*DIRECTIONS FOR THIS TASK:* Below is some data. Retype exactly the lines starting at the one with "E2 & E3 & _ & E4)." and ending at the one with "Hx). by rewrite !sapp_assoc.".
######
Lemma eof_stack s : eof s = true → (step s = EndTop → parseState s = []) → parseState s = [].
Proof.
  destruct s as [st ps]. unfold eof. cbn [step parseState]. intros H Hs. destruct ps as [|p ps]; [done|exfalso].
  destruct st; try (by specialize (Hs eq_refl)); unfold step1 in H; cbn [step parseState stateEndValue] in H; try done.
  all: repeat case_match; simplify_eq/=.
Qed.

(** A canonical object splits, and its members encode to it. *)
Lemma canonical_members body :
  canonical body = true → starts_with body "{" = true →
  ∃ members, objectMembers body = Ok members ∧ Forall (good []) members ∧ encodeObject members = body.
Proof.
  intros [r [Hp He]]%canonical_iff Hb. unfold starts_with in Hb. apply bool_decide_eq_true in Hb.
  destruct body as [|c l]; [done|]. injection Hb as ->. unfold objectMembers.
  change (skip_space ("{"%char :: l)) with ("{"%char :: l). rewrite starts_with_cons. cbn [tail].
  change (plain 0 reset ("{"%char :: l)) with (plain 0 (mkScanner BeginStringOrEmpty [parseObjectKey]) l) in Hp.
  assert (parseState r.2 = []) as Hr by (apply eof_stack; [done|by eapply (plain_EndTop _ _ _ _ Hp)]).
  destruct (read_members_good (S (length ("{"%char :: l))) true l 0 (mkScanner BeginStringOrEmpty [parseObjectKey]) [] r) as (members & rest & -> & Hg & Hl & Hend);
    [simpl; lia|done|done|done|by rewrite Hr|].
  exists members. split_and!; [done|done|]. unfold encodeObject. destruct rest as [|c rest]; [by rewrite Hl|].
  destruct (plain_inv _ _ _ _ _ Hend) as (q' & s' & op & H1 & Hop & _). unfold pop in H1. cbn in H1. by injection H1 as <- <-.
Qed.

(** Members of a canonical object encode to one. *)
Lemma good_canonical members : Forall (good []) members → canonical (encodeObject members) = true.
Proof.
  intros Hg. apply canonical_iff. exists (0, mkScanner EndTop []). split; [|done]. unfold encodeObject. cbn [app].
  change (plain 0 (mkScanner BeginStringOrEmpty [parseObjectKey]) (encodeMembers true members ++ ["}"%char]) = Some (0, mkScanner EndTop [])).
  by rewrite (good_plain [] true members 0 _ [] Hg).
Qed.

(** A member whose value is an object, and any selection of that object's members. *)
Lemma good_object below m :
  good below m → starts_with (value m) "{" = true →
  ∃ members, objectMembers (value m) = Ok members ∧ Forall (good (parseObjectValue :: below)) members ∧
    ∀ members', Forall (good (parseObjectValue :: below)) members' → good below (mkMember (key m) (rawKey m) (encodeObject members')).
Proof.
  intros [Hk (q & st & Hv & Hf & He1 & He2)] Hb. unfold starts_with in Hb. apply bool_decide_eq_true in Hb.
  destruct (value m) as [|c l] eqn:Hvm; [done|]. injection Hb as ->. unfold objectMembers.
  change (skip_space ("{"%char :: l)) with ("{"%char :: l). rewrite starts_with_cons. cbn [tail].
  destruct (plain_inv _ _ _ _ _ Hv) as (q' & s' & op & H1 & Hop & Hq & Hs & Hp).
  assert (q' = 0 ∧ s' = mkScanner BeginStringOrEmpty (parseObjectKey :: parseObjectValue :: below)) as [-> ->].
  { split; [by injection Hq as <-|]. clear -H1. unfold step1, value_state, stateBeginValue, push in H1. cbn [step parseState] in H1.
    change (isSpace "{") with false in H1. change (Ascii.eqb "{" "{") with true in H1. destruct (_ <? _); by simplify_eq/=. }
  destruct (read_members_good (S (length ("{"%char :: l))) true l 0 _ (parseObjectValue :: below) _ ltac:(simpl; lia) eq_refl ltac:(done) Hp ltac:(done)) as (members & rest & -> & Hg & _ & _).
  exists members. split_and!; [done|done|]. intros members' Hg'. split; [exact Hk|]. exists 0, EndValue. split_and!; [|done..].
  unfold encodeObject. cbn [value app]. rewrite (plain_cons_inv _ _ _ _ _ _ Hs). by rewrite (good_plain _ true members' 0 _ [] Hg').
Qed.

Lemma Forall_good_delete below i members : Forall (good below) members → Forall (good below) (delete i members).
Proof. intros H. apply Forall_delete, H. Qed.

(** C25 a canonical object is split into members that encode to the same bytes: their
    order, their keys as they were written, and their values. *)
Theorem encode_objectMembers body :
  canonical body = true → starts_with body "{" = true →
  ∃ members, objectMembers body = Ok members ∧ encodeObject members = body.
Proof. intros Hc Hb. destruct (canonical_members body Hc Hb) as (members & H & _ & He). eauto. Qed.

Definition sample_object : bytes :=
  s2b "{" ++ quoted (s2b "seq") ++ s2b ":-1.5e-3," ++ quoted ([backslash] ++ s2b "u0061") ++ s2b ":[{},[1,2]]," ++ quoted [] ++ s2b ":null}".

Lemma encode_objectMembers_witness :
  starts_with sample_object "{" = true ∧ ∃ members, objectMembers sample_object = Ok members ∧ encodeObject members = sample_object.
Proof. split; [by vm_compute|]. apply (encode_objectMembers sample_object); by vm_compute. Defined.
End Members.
######
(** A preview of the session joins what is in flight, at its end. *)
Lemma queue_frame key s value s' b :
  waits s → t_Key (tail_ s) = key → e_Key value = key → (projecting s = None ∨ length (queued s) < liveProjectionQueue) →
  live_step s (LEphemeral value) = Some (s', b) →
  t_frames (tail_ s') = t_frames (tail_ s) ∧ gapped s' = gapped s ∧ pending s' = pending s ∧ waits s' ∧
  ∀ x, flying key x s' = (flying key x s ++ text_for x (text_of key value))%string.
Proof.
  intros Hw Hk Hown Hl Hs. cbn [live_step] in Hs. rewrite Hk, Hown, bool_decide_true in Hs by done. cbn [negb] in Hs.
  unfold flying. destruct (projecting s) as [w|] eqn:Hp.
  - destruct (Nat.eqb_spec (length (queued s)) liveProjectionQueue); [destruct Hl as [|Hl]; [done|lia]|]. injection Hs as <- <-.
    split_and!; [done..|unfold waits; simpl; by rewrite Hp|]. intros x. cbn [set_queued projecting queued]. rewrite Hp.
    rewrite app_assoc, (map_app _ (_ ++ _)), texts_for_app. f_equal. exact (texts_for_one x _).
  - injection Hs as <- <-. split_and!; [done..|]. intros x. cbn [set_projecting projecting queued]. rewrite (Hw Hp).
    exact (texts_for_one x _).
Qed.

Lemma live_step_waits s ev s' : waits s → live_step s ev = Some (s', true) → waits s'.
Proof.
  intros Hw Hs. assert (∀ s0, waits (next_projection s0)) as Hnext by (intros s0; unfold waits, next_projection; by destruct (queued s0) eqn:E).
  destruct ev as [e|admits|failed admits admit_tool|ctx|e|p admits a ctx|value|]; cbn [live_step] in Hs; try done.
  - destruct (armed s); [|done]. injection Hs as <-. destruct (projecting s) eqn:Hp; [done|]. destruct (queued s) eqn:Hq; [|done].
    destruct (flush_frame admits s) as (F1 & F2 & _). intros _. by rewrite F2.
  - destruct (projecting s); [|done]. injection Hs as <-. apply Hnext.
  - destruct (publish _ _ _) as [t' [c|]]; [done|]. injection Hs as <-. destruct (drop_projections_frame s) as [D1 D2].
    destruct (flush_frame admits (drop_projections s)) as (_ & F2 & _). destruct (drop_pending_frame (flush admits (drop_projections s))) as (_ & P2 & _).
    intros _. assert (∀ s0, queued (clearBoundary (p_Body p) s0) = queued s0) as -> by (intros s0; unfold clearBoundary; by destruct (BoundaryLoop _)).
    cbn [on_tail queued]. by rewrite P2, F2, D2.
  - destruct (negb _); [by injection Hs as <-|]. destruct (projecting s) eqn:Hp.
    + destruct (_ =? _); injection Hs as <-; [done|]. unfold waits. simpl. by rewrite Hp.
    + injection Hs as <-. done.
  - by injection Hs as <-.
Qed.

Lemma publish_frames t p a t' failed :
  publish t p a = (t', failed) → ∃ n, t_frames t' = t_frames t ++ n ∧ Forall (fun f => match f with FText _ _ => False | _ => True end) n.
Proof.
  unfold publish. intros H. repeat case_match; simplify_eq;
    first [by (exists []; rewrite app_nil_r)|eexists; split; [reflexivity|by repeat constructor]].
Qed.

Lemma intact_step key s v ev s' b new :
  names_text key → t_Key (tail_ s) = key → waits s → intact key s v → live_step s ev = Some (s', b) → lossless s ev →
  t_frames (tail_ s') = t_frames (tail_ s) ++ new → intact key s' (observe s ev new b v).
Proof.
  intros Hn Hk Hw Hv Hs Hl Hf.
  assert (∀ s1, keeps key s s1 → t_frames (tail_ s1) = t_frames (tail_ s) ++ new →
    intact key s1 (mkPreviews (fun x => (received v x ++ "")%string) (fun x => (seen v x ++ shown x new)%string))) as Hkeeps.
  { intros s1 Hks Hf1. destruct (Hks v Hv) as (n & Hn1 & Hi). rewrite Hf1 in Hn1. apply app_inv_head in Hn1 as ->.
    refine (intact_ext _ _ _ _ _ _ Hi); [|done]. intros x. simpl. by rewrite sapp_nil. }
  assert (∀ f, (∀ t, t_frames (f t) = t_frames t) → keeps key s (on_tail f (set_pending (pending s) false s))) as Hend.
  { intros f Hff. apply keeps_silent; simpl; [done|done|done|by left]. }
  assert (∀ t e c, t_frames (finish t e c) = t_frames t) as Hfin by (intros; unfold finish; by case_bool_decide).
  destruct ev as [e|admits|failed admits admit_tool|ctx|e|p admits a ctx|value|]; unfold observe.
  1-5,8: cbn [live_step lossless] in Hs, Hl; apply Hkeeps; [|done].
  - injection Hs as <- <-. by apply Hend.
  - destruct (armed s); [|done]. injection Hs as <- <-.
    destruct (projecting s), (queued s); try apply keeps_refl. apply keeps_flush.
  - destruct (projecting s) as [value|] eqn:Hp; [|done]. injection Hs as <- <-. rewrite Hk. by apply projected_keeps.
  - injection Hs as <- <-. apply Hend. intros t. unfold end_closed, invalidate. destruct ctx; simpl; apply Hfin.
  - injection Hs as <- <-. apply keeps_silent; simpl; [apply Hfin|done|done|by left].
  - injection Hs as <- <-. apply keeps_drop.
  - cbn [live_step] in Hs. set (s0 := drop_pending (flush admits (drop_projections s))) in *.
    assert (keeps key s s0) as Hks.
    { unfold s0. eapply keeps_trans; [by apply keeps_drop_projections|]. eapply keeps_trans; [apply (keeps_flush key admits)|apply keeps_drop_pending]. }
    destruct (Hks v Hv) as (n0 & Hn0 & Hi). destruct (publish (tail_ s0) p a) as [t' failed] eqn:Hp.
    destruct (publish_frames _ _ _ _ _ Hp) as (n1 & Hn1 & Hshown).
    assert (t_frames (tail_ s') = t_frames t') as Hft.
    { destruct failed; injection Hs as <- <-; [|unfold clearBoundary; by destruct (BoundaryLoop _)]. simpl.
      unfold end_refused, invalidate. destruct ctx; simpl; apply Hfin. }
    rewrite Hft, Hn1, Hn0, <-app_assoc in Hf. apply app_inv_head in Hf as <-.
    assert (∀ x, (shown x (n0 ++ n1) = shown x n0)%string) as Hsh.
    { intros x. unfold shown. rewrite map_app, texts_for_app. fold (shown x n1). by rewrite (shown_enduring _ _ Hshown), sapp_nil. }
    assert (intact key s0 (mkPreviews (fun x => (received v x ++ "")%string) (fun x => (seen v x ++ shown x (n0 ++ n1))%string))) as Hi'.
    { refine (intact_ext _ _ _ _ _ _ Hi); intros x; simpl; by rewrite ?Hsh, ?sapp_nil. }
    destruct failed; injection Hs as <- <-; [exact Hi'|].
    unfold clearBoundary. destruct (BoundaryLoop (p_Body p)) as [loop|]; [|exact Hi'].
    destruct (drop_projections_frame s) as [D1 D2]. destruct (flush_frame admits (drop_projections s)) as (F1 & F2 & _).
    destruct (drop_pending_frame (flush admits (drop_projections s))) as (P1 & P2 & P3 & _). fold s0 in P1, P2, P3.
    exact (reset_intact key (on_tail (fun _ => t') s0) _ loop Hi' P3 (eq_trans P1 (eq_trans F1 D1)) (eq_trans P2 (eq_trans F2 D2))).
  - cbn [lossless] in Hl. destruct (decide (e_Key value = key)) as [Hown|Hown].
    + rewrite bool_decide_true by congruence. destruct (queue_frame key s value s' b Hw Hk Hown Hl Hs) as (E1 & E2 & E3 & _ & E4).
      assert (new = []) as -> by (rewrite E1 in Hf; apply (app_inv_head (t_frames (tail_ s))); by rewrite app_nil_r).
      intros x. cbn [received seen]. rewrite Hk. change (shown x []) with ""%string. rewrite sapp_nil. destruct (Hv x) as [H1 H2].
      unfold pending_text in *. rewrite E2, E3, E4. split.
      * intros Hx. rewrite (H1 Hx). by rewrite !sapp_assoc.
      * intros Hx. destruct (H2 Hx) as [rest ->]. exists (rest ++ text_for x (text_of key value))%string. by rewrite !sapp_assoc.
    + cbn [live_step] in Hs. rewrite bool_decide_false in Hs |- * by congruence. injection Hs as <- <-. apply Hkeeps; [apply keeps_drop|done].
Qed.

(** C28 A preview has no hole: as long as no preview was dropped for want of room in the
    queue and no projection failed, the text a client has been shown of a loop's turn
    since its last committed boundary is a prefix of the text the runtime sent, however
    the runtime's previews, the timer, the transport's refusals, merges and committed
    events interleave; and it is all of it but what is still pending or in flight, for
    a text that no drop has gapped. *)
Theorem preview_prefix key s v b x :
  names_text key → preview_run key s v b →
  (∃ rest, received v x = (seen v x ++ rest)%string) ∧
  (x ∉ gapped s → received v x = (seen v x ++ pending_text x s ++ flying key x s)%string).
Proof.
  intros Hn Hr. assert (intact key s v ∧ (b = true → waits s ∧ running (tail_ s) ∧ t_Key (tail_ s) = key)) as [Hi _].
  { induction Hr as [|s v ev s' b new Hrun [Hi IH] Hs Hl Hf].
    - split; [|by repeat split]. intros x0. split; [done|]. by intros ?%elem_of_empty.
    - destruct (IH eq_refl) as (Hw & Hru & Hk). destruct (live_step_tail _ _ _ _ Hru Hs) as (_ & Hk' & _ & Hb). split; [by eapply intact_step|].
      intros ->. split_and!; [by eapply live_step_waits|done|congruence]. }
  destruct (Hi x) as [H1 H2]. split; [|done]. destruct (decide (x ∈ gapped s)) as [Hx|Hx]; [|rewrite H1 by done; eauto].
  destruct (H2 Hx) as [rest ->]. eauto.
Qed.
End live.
######
*ANSWER TO THE EXERCISE:*
    + rewrite bool_decide_true by congruence. destruct (queue_frame key s value s' b Hw Hk Hown Hl Hs) as (E1 & E2 & E3 & _ & E4).
      assert (new = []) as -> by (rewrite E1 in Hf; apply (app_inv_head (t_frames (tail_ s))); by rewrite app_nil_r).
      intros x. cbn [received seen]. rewrite Hk. change (shown x []) with ""%string. rewrite sapp_nil. destruct (Hv x) as [H1 H2].
      unfold pending_text in *. rewrite E2, E3, E4. split.
      * intros Hx. rewrite (H1 Hx). by rewrite !sapp_assoc.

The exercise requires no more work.